> [Assignment] In this exercise, return each entry exactly as given.

> [Supplied records]
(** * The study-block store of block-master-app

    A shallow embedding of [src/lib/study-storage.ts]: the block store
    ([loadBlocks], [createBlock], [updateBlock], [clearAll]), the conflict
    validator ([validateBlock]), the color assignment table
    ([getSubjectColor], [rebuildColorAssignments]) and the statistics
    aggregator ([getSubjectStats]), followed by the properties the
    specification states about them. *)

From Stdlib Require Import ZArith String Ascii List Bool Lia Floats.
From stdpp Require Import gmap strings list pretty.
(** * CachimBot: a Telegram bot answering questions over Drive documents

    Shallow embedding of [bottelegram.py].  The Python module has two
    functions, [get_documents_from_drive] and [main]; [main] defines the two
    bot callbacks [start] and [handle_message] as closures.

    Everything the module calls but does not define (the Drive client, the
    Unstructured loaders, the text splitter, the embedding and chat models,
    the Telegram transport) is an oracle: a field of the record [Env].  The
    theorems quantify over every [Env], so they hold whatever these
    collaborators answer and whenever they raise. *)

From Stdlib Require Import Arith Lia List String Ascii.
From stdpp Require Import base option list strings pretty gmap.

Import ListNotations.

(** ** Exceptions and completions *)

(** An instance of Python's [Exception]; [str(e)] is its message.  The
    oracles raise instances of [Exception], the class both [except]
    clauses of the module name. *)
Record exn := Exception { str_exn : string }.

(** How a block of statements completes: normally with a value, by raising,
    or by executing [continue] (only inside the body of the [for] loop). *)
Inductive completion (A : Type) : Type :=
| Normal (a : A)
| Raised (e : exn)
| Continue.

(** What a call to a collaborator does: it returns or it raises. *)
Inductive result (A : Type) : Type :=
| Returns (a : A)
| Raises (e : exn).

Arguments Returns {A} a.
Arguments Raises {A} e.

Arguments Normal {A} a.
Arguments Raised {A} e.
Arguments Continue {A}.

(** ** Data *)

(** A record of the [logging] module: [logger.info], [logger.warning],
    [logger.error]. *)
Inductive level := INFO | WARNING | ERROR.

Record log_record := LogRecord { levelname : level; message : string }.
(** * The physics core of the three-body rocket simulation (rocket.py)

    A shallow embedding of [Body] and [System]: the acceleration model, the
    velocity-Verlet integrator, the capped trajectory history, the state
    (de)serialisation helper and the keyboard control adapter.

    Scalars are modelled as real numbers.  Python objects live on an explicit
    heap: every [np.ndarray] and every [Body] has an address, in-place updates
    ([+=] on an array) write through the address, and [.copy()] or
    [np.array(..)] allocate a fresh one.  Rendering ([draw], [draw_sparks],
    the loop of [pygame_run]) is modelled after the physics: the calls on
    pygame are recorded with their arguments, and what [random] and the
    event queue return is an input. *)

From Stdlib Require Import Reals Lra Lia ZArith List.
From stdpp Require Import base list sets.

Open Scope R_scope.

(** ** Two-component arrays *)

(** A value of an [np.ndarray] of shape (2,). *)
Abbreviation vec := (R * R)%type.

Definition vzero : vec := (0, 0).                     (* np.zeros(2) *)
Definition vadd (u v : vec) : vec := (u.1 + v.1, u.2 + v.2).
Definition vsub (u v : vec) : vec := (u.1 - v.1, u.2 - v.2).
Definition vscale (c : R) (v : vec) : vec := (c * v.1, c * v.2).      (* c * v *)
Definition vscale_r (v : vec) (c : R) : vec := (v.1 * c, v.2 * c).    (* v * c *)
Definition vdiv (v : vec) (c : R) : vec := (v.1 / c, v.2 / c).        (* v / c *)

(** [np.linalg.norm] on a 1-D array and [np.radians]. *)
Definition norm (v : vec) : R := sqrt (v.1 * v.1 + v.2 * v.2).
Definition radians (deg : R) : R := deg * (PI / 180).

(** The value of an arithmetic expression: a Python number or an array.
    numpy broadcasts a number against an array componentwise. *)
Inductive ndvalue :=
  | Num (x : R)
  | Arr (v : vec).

> [Solution for this exercise]
(** * The study-block store of block-master-app

    A shallow embedding of [src/lib/study-storage.ts]: the block store
    ([loadBlocks], [createBlock], [updateBlock], [clearAll]), the conflict
    validator ([validateBlock]), the color assignment table
    ([getSubjectColor], [rebuildColorAssignments]) and the statistics
    aggregator ([getSubjectStats]), followed by the properties the
    specification states about them. *)

From Stdlib Require Import ZArith String Ascii List Bool Lia Floats.
From stdpp Require Import gmap strings list pretty.
(** * CachimBot: a Telegram bot answering questions over Drive documents

    Shallow embedding of [bottelegram.py].  The Python module has two
    functions, [get_documents_from_drive] and [main]; [main] defines the two
    bot callbacks [start] and [handle_message] as closures.

    Everything the module calls but does not define (the Drive client, the
    Unstructured loaders, the text splitter, the embedding and chat models,
    the Telegram transport) is an oracle: a field of the record [Env].  The
    theorems quantify over every [Env], so they hold whatever these
    collaborators answer and whenever they raise. *)

From Stdlib Require Import Arith Lia List String Ascii.
From stdpp Require Import base option list strings pretty gmap.

Import ListNotations.

(** ** Exceptions and completions *)

(** An instance of Python's [Exception]; [str(e)] is its message.  The
    oracles raise instances of [Exception], the class both [except]
    clauses of the module name. *)
Record exn := Exception { str_exn : string }.

(** How a block of statements completes: normally with a value, by raising,
    or by executing [continue] (only inside the body of the [for] loop). *)
Inductive completion (A : Type) : Type :=
| Normal (a : A)
| Raised (e : exn)
| Continue.

(** What a call to a collaborator does: it returns or it raises. *)
Inductive result (A : Type) : Type :=
| Returns (a : A)
| Raises (e : exn).

Arguments Returns {A} a.
Arguments Raises {A} e.

Arguments Normal {A} a.
Arguments Raised {A} e.
Arguments Continue {A}.

(** ** Data *)

(** A record of the [logging] module: [logger.info], [logger.warning],
    [logger.error]. *)
Inductive level := INFO | WARNING | ERROR.

Record log_record := LogRecord { levelname : level; message : string }.
(** * The physics core of the three-body rocket simulation (rocket.py)

    A shallow embedding of [Body] and [System]: the acceleration model, the
    velocity-Verlet integrator, the capped trajectory history, the state
    (de)serialisation helper and the keyboard control adapter.

    Scalars are modelled as real numbers.  Python objects live on an explicit
    heap: every [np.ndarray] and every [Body] has an address, in-place updates
    ([+=] on an array) write through the address, and [.copy()] or
    [np.array(..)] allocate a fresh one.  Rendering ([draw], [draw_sparks],
    the loop of [pygame_run]) is modelled after the physics: the calls on
    pygame are recorded with their arguments, and what [random] and the
    event queue return is an input. *)

From Stdlib Require Import Reals Lra Lia ZArith List.
From stdpp Require Import base list sets.

Open Scope R_scope.

(** ** Two-component arrays *)

(** A value of an [np.ndarray] of shape (2,). *)
Abbreviation vec := (R * R)%type.

Definition vzero : vec := (0, 0).                     (* np.zeros(2) *)
Definition vadd (u v : vec) : vec := (u.1 + v.1, u.2 + v.2).
Definition vsub (u v : vec) : vec := (u.1 - v.1, u.2 - v.2).
Definition vscale (c : R) (v : vec) : vec := (c * v.1, c * v.2).      (* c * v *)
Definition vscale_r (v : vec) (c : R) : vec := (v.1 * c, v.2 * c).    (* v * c *)
Definition vdiv (v : vec) (c : R) : vec := (v.1 / c, v.2 / c).        (* v / c *)

(** [np.linalg.norm] on a 1-D array and [np.radians]. *)
Definition norm (v : vec) : R := sqrt (v.1 * v.1 + v.2 * v.2).
Definition radians (deg : R) : R := deg * (PI / 180).

(** The value of an arithmetic expression: a Python number or an array.
    numpy broadcasts a number against an array componentwise. *)
Inductive ndvalue :=
  | Num (x : R)
  | Arr (v : vec).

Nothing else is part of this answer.